Ada tiga ciri yang menonjol dari kemiskinan di Indonesia menurut Badan Pusat Statistik (BPS), yaitu :

1. Banyak rumah tangga yang berada di sekitar garis kemiskinan nasional, yang setara dengan PPP AS$1,55-per hari, sehingga banyak penduduk yang meskipun tergolong tidak miskin tetapi rentan terhadap kemiskinan.
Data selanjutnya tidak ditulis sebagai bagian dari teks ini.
Lemma locSeq_heights H : 0 ≤ H → locSeq (S (Z.to_nat H)) H 1 0 = locatorHeights H.
Proof.
  intros HH. unfold locatorHeights. destruct (Z.leb_spec H 10) as [Hle|Hgt].
  - replace (S (Z.to_nat H)) with (Z.to_nat H + 1)%nat by lia.
    rewrite locSeq_recent by lia. rewrite Z2Nat.id, Z.sub_diag by lia. cbn [locSeq Z.eqb].
    rewrite (seqZ_app 0 H 1), fmap_app by lia. f_equal.
    change (seqZ (0 + H) 1) with [0 + H]. cbn. by rewrite Z.sub_diag.
  - replace (S (Z.to_nat H)) with (10 + (Z.to_nat H - 9))%nat by lia.
    rewrite locSeq_recent by lia. change (Z.of_nat 10) with 10.
    assert (Z.log2 (H - 10) + 1 ≤ H - 10) as Hlog by (pose proof (Z.log2_lt_lin (H - 10)); lia).
    pose proof (locSeq_spaced (H - 10) (Z.to_nat H - 9) 0) as E.
    rewrite Z.pow_0_r, !Z.add_0_r, Z.sub_0_r in E. replace (H - 10 + 1 - 1) with (H - 10) in E by lia.
    rewrite Z.add_0_l, E; [|lia|split; [lia|apply Z.log2_nonneg]|lia].
    change 11 with (10 + 1). rewrite (seqZ_app 0 10 1), fmap_app, <-app_assoc by lia. f_equal.
    pose proof (Z.log2_nonneg (H - 10)).
    rewrite (seqZ_cons 0) by lia. rewrite fmap_cons, Z.pow_0_r.
    change (seqZ (0 + 10) 1) with [10]. rewrite fmap_cons. change (Z.succ 0) with 1.
    rewrite <-!app_comm_cons. f_equal; [lia|]. rewrite app_nil_l.
    replace (Z.pred (Z.log2 (H - 10) + 1)) with (Z.log2 (H - 10)) by lia. f_equal.
    apply list_fmap_ext. intros i x _. lia.
Qed.
(* ===== verification/ChainIO.v ===== *)
(** * ChainIO: what the chain stores in the database

    Model of the part of [blockchain/chainio.go] that keeps the block index and
    the chain state: the two-way hash/height index, the block rows keyed by
    height and hash, and the records of the best block, best header and
    download tips.  A bucket is a finite map from keys to values; an operation
    on it does not fail by itself (errors of the storage engine are not
    modelled), reads of absent or corrupt values fail as in the code. *)

From S2P Require Import Prelude WorkMath ChainHash Wire BlockNode.
Import BlockNode.

Module ChainIO.

Abbreviation bucket := (gmap (list byte) (list byte)).

(** The metadata bucket and the three sub-buckets of the block index *)
Record database := {
  meta : bucket;
  hashIndexBucket : bucket;
  heightIndexBucket : bucket;
  blockIndexBucket : bucket;
}.

Definition emptyDB : database :=
  {| meta := ∅; hashIndexBucket := ∅; heightIndexBucket := ∅; blockIndexBucket := ∅ |}.

Definition set_hashIndex (b : bucket) (d : database) : database :=
  {| meta := meta d; hashIndexBucket := b; heightIndexBucket := heightIndexBucket d;
     blockIndexBucket := blockIndexBucket d |}.
Definition set_heightIndex (b : bucket) (d : database) : database :=
  {| meta := meta d; hashIndexBucket := hashIndexBucket d; heightIndexBucket := b;
     blockIndexBucket := blockIndexBucket d |}.
Definition set_blockIndex (b : bucket) (d : database) : database :=
  {| meta := meta d; hashIndexBucket := hashIndexBucket d;
     heightIndexBucket := heightIndexBucket d; blockIndexBucket := b |}.
Definition set_meta (b : bucket) (d : database) : database :=
  {| meta := b; hashIndexBucket := hashIndexBucket d;
     heightIndexBucket := heightIndexBucket d; blockIndexBucket := blockIndexBucket d |}.

Inductive dbError := errNotInMainChain | errRead (e : Wire.error) | ErrCorruption.

(** ** Hash and height index *)

Definition serializedHeight (hgt : Z) : list byte := le_bytes 4 (u32 hgt).

Definition dbPutBlockIndex (d : database) (hs : hash_t) (hgt : Z) : database :=
  let d := set_hashIndex (<[hs := serializedHeight hgt]> (hashIndexBucket d)) d in
  set_heightIndex (<[serializedHeight hgt := hs]> (heightIndexBucket d)) d.

Definition dbPutHashIndex (d : database) (hs : hash_t) (hgt : Z) : database :=
  set_hashIndex (<[hs := serializedHeight hgt]> (hashIndexBucket d)) d.

Definition dbPutHeightIndex (d : database) (hgt : Z) (hs : hash_t) : database :=
  set_heightIndex (<[serializedHeight hgt := hs]> (heightIndexBucket d)) d.

(** [copy(hash[:], hashBytes)] into a zeroed 32-byte hash *)
Definition toHash (bs : list byte) : hash_t := gocopy (replicate 32 (z2b 0)) bs.

Definition dbFetchHashByHeight (d : database) (hgt : Z) : hash_t + dbError :=
  match heightIndexBucket d !! serializedHeight hgt with
  | None => inr errNotInMainChain
  | Some hashBytes => inl (toHash hashBytes)
  end.
(** The window holds blocks 4 to 7; block 0 is seven levels above block 7. *)
Lemma repair_relinks_witness :
  walk (heap_ (toyChain 8 4)) 7 (toyLoc 7) = None ∧
  ∃ b' l' nd', repairAncestorChain (toyChain 8 4) (Some (toyLoc 7)) 521 = Done b' ∧
    walk (heap_ b') 7 (toyLoc 7) = Some l' ∧ heap_ b' !! l' = Some nd' ∧ hash nd' = toyHash 0.
Proof.
  split; [vm_compute; reflexivity|].
  destruct (repair_relinks (toyTree 8) (toyChain 8 4) (toyLoc 7) (toyWindowNode 8 4 7) 521 toyChain_ok)
    as (b' & H1 & _ & _ & H2); [vm_compute; reflexivity|discriminate|].
  destruct (H2 7%nat (toyHash 0) (Header (toyNode 0)) 0) as (l' & nd' & H3 & H4 & H5 & _);
    [discriminate|vm_compute; reflexivity..|].
  exists b', l', nd'. split; [exact H1|]. split; [exact H3|]. split; [exact H4|exact H5].
Defined.

Lemma coldCache_fifo_witness :
  ∃ c', put toyHeap newColdNodeCache (toyLoc 3) = Done c' ∧ get c' (toyHash 3) = Some (toyLoc 3).
Proof.
  destruct (coldCache_fifo toyHeap newColdNodeCache (toyLoc 3) (toyNode 3) newColdNodeCache_wf)
    as (c' & H1 & _ & _ & H2); [vm_compute; reflexivity|].
  exists c'. split; [exact H1|]. apply H2. vm_compute. reflexivity.
Defined.

Lemma toyDB_heights : heights_ok (toyTree 8) (toyDB 8).
Proof.
  assert (bool_decide (map_Forall (fun _ hs => bool_decide (is_Some (toyTree 8 !! toHash hs)))
    (heightIndexBucket (toyDB 8))) = true) as H by (vm_compute; reflexivity).
  apply bool_decide_eq_true in H. intros g hs Hg. unfold dbFetchHashByHeight in Hg.
  destruct (heightIndexBucket (toyDB 8) !! serializedHeight g) as [bs|] eqn:E; [|done].
  injection Hg as <-. specialize (H _ _ E). by apply bool_decide_unpack in H.
Qed.

Lemma range_served_witness :
  ∃ out b', nodesInHeightRange (toyChain 8 4) 2 5 = Done (out, b') ∧ zlen out = 4 ∧
    ∃ o, out !! 0%nat = Some o ∧ slot_ok (heap_ b') (toyDB 8) 2 None o.
Proof.
  destruct (range_served (toyTree 8) (toyChain 8 4) (toyDB 8) 2 5 toyChain_ok eq_refl toyDB_heights)
    as (out & b' & H1 & _ & _ & H2 & H3); [split; discriminate|reflexivity|].
  exists out, b'. split; [exact H1|]. split; [exact H2|]. apply (H3 2). split; discriminate.
Defined.

End ColdRead.
(** C39 (bounds).  One block never moves the difficulty far: for a block with at
    least 510 ancestors whose targets are positive and within the limit, the next
    target is at most the limit and at most 132% of the window's average target,
    and at least 84% of that average (or the limit), up to the rounding of the
    division by 2550 and of the compact form. *)
Theorem difficulty_bounds (p : Params) (T : tree) (hs : hash_t) (hd : Wire.BlockHeader) (g : Z) :
  tree_ok T → T !! hs = Some (hd, g) → 510 ≤ g → PoWNoRetargeting p = false →
  0 < PowLimit p < 2 ^ 256 →
  map_Forall (fun _ x => 0 < WorkMath.CompactToBig (Wire.Bits x.1) ≤ PowLimit p) T →
  let ts := treeTargets T 510 hs in
  let avg := sumZ ts / 510 in
  length ts = 510%nat ∧
  ∃ v, calcNextRequiredDifficultyCtx (C := tree_ctx T) p (Some hs) = Done v ∧
    let t := WorkMath.CompactToBig v in
    0 ≤ t ≤ PowLimit p ∧ 100 * t ≤ 132 * avg ∧
    Z.min (PowLimit p) (avg / 2550 * 2142) * (2 ^ 15 - 1) ≤ t * 2 ^ 15.
Proof.
  intros Hok HT Hg Hno Hlim Hall ts avg.
  destruct (sum_tree T 510 0 hs hd g Hok HT ltac:(lia)) as (hs' & hd' & Hsum & Hlen & HT').
  split; [done|]. unfold calcNextRequiredDifficultyCtx. rewrite Hno.
  change (Z.to_nat SugarPowAveragingWindow) with 510%nat. rewrite Hsum. fold ts. cbn [mbind run_bind fst snd].
  unfold finishDifficulty. destruct (mtp_tree T hs _ HT) as [m1 ->], (mtp_tree T hs' _ HT') as [m2 ->].
  cbn [mbind run_bind]. rewrite Z.add_0_l. change SugarPowAveragingWindow with 510. fold avg.
  change SugarAveragingWindowTimespan with 2550. set (a := avg / 2550).
  pose proof (adjustedTimespan_bounds m1 m2) as Hts. set (s := adjustedTimespan m1 m2) in *.
  pose proof (sumZ_bounds _ _ (treeTargets_bounds T (PowLimit p) 510 hs Hall)) as Hb.
  fold ts in Hb, Hlen. rewrite Hlen in Hb. change (Z.of_nat 510) with 510 in Hb.
  assert (0 ≤ avg ≤ PowLimit p) as Ha by (unfold avg; zdm).
  assert (0 ≤ a ∧ a * 2550 ≤ avg) as Ha' by (unfold a; zdm).
  set (n := if PowLimit p <? a * s then PowLimit p else a * s).
  assert (n = Z.min (PowLimit p) (a * s)) as Hn by (unfold n; destruct (Z.ltb_spec (PowLimit p) (a * s)); lia).
  assert (0 ≤ a * s) by nia. assert (a * 2142 ≤ a * s ≤ a * 3366) by nia.
  assert (2 ^ 256 < 2 ^ 2039) by (apply Z.pow_lt_mono_r; lia).
  destruct (WorkMath.compact_error n) as [Hle Herr]; [lia|].
  eexists. split; [done|]. cbv zeta. set (t := WorkMath.CompactToBig (WorkMath.BigToCompact n)) in *.
  change (2 ^ 15) with 32768 in *. split_and!; lia.
Qed.
Lemma flush_keeps_headers_witness :
  ∃ s', flushToDB toyState [toyLoc 7] true = Done s' ∧ dirty (bi s') = ∅.
Proof.
  destruct (flush_keeps_headers (toyTree 8) toyState [toyLoc 7] true toyState_ok) as (s' & H1 & H2 & _);
    [vm_compute; reflexivity|]. exists s'. split; [exact H1|exact H2].
Defined.

(** A connected chain of heights 0 to 10, a header tip at 600 whose parents are
    already out of memory, and a side chain of one or two blocks on block 6; the
    window is two blocks, so the frontier starts at height 8. *)
Definition sideHash (i : Z) : hash_t := le_bytes 32 (1000 + i).
Definition sideLoc (i : Z) : loc := Z.to_pos (1000 + i).

Definition sideNode (i : Z) : blockNode :=
  {| parent := Some (if i =? 7 then toyLoc 6 else sideLoc (i - 1));
     parentHash := if i =? 7 then toyHash 6 else sideHash (i - 1);
     ancestor := Some (toyLoc (getAncestorHeight i)); hash := sideHash i; workSum := i; height := i;
     version := 1; bits := 0x1f3fffff; nonce := 1; timestamp := 1565881200 + 5 * i;
     merkleRoot := toyHash 1; status := 0 |}.

Definition forkNodes (n : Z) : list (loc * blockNode) :=
  ((fun i => (toyLoc i, toyNode i)) <$> seqZ 0 11) ++
  [(toyLoc 600, set_ancestor None (set_parent None (toyNode 600)))] ++
  ((fun i => (sideLoc i, sideNode i)) <$> seqZ 7 n).

Definition forkPrev (n : Z) : gmap hash_t hash_t :=
  list_to_map ((fun x => (hash x.2, parentHash x.2)) <$> forkNodes n).

Definition forkChain : ChainView.chainView :=
  {| ChainView.nodes := (fun i => Some (toyLoc i)) <$> seqZ 0 11; ChainView.base := 0 |}.

Definition forkState (n : Z) : state :=
  {| hp := list_to_map (forkNodes n);
     bi := {| index := list_to_map ((fun x => (hash x.2, x.1)) <$> forkNodes n); dirty := ∅; windowSize := 2;
              bestChainView := Some forkChain;
              bestHeaderView := Some {| ChainView.nodes := [Some (toyLoc 600)]; ChainView.base := 600 |};
              ready := true; evictCount := 0 |};
     cold := newColdNodeCache; pool := []; sdb := emptyDB |}.

Definition forkStates : list Z := [1; 2].

Lemma forkState_wf n : n ∈ forkStates →
  heap_wf (forkPrev n) (hp (forkState n)) ∧ unique (hp (forkState n)) ∧
  ChainView.view_ok (hp (forkState n)) forkChain ∧
  positioned (hp (forkState n)) (bestHeaderView (bi (forkState n))).
Proof.
  intros [->|[->|Hn%not_elem_of_nil]%elem_of_cons]%elem_of_cons; [| |done].
  all: split; [apply heap_wfb_sound; vm_compute; reflexivity|];
    split; [apply uniqueb_sound; vm_compute; reflexivity|]; split;
    [split; [done|]; split; [by repeat constructor|apply linkedb_sound; vm_compute; reflexivity]|];
    intros c i l [= <-] Hi; destruct i as [|i]; [injection Hi as <-; vm_compute; reflexivity|done].
Qed.

(** A chain of 620 blocks in memory, with a window of two *)
Definition longNodes : list (loc * blockNode) := (fun i => (toyLoc i, toyNode i)) <$> seqZ 0 620.

Definition longView : ChainView.chainView :=
  {| ChainView.nodes := (fun i => Some (toyLoc i)) <$> seqZ 0 620; ChainView.base := 0 |}.

Definition longState : state :=
  {| hp := list_to_map longNodes;
     bi := {| index := list_to_map ((fun x => (hash x.2, x.1)) <$> longNodes); dirty := ∅; windowSize := 2;
              bestChainView := Some longView; bestHeaderView := Some longView; ready := true; evictCount := 0 |};
     cold := newColdNodeCache; pool := []; sdb := emptyDB |}.

Definition longPrev : gmap hash_t hash_t := list_to_map ((fun x => (hash x.2, parentHash x.2)) <$> longNodes).

Lemma longView_positioned : positioned (hp longState) (Some longView).
Proof.
  assert (forallb (fun i => height_at (hp longState) (toyLoc i) =? i) (seqZ 0 620) = true) as H by (vm_compute; reflexivity).
  rewrite forallb_forall in H. intros c i l [= <-] Hi. cbn [ChainView.nodes longView] in Hi.
  rewrite list_lookup_fmap in Hi. destruct (seqZ 0 620 !! i) as [g|] eqn:Eg; [|done]. injection Hi as <-.
  specialize (H g ltac:(apply list_elem_of_In; by eapply list_elem_of_lookup_2)). apply Z.eqb_eq in H. rewrite H.
  apply lookup_seqZ in Eg. cbn. lia.
Qed.

(** The node below the tip keeps its 521 ancestors, and the ancestors beyond are gone. *)
Lemma evict_protects_witness :
  walk (hp (evictWindow longState)) 521 (toyLoc 618) = walk (hp longState) 521 (toyLoc 618) ∧
  walk (hp longState) 521 (toyLoc 618) = Some (toyLoc 97) ∧
  walk (hp longState) 523 (toyLoc 618) = Some (toyLoc 95) ∧ walk (hp (evictWindow longState)) 523 (toyLoc 618) = None.
Proof.
  split; [|split; [vm_compute; reflexivity|split; vm_compute; reflexivity]].
  apply (evict_protects longPrev longState (toyLoc 618) (toyNode 618) 521);
    [apply heap_wfb_sound; vm_compute; reflexivity|exact longView_positioned|exact longView_positioned
    |split; [discriminate|reflexivity]|apply Z.le_refl|vm_compute; reflexivity|vm_compute; discriminate|discriminate].
Defined.

Lemma forkState_closed : frontier_closed (forkState 1).
Proof.
  unfold frontier_closed. cbv zeta. intros hs l nd p Hi Hl Hw Hv _. exfalso.
  assert (bool_decide (map_Forall (fun _ l => bool_decide (¬ (8 ≤ height_at (hp (forkState 1)) l < 77)) ||
    viewContains (hp (forkState 1)) (Some forkChain) l) (index (bi (forkState 1)))) = true) as H
    by (vm_compute; reflexivity).
  apply bool_decide_eq_true in H. specialize (H hs l Hi). cbv beta in H.
  change (Some forkChain) with (bestChainView (bi (forkState 1))) in H.
  rewrite Hv, orb_false_r, (height_at_lookup _ _ _ Hl) in H. by apply bool_decide_unpack in H.
Qed.

(** The one-block side chain is recycled, and nothing points to it. *)
Lemma evict_no_dangling_witness :
  sideLoc 7 ∈ pool (evictWindow (forkState 1)) ∧
  cold (evictWindow (forkState 1)) = newColdNodeCache ∧
  ∀ hs l nd', index (bi (evictWindow (forkState 1))) !! hs = Some l →
    hp (evictWindow (forkState 1)) !! l = Some nd' → parent nd' ≠ Some (sideLoc 7).
Proof.
  assert (sideLoc 7 ∈ pool (evictWindow (forkState 1))) as Hp.
  { assert (pool (evictWindow (forkState 1)) = [sideLoc 7]) as -> by (vm_compute; reflexivity). left. }
  split; [exact Hp|]. destruct (forkState_wf 1) as (H1 & H2 & H3 & H4); [left|].
  destruct (evict_no_dangling (forkPrev 1) (forkState 1) forkChain (sideLoc 7) H1 H2 eq_refl H3 H4)
    as (H5 & _ & H6); [vm_compute; discriminate|exact forkState_closed|exact Hp|apply not_elem_of_nil|].
  split; [exact H6|]. intros hs l nd' Hi Hl. apply (H5 hs l nd' Hi Hl).
Defined.

(** The header that reuses the recycled struct: a block on top of the header tip *)
Definition nextHeader : Wire.BlockHeader :=
  {| Wire.Version := 1; Wire.PrevBlock := toyHash 600; Wire.MerkleRoot := toyHash 0;
     Wire.Timestamp := 1565890000; Wire.Bits := 0x1f3fffff; Wire.Nonce := 5 |}.

(** Without that proviso a live node is recycled.  With the header
    tip far ahead of the connected chain, a side-chain node at the lower end of
    the frontier stays in the index with its parent pointer, while its parent is
    evicted and returned to the pool; the next header accepted into that struct
    makes the pointer lead to a block at height 601 instead of the parent at
    height 7. *)
Theorem evict_recycles_live_parent :
  let s := forkState 2 in let s' := evictWindow s in
  (heap_wf (forkPrev 2) (hp s) ∧ unique (hp s) ∧ ChainView.view_ok (hp s) forkChain) ∧
  index (bi s') !! sideHash 8 = Some (sideLoc 8) ∧
  (parent <$> hp s' !! sideLoc 8) = Some (Some (sideLoc 7)) ∧
  sideLoc 7 ∈ pool s' ∧
  ∃ h, newBlockNode (hp s') (sideLoc 7) 0 nextHeader (Some (toyLoc 600)) = Done (sideLoc 7, h) ∧
    (parent <$> h !! sideLoc 8) = Some (Some (sideLoc 7)) ∧
    (height <$> h !! sideLoc 7) = Some 601.
Proof.
  intros s s'. destruct (forkState_wf 2) as (H1 & H2 & H3 & _); [right; left|].
  split; [done|]. split; [vm_compute; reflexivity|]. split; [vm_compute; reflexivity|]. split.
  { assert (pool s' = [sideLoc 7]) as -> by (vm_compute; reflexivity). left. }
  eexists. split; [vm_compute; reflexivity|]. split; vm_compute; reflexivity.
Qed.

(** The header tip ten blocks ahead of the connected chain: pruning the header
    view at height 77 also cuts the best chain there, although the best chain
    view keeps its entries down to height 67. *)
Definition nearState : state :=
  let view hi := Some {| ChainView.nodes := (fun i => Some (toyLoc i)) <$> seqZ 60 (hi - 59);
                         ChainView.base := 60 |} in
  {| hp := list_to_map ((fun i => (toyLoc i, toyWindowNode 601 541 i)) <$> seqZ 60 541);
     bi := {| index := list_to_map ((fun i => (toyHash i, toyLoc i)) <$> seqZ 60 541); dirty := ∅;
              windowSize := 2; bestChainView := view 590; bestHeaderView := view 600;
              ready := true; evictCount := 0 |};
     cold := newColdNodeCache; pool := []; sdb := emptyDB |}.

Example evict_cuts_best_chain :
  let s' := evictWindow nearState in
  viewContains (hp s') (bestChainView (bi s')) (toyLoc 77) = true ∧
  viewContains (hp s') (bestChainView (bi s')) (toyLoc 76) = true ∧
  (parent <$> hp nearState !! toyLoc 77) = Some (Some (toyLoc 76)) ∧
  (parent <$> hp s' !! toyLoc 77) = Some None.
Proof. vm_compute. split_and!; reflexivity. Qed.

End BlockIndex.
2. Ukuran kemiskinan didasarkan pada pendapatan, sehingga tidak menggambarkan batas kemiskinan yang sebenarnya. Banyak orang yang mungkin tidak tergolong miskin dari segi pendapatan dapat dikategorikan sebagai miskin atas dasar kurangnya akses terhadap pelayanan dasar serta rendahnya indikator-indikator pembangunan manusia.

3. Mengingat sangat luas dan beragamnya wilayah Indonesia, perbedaan antar daerah merupakan ciri mendasar dari kemiskinan di Indonesia.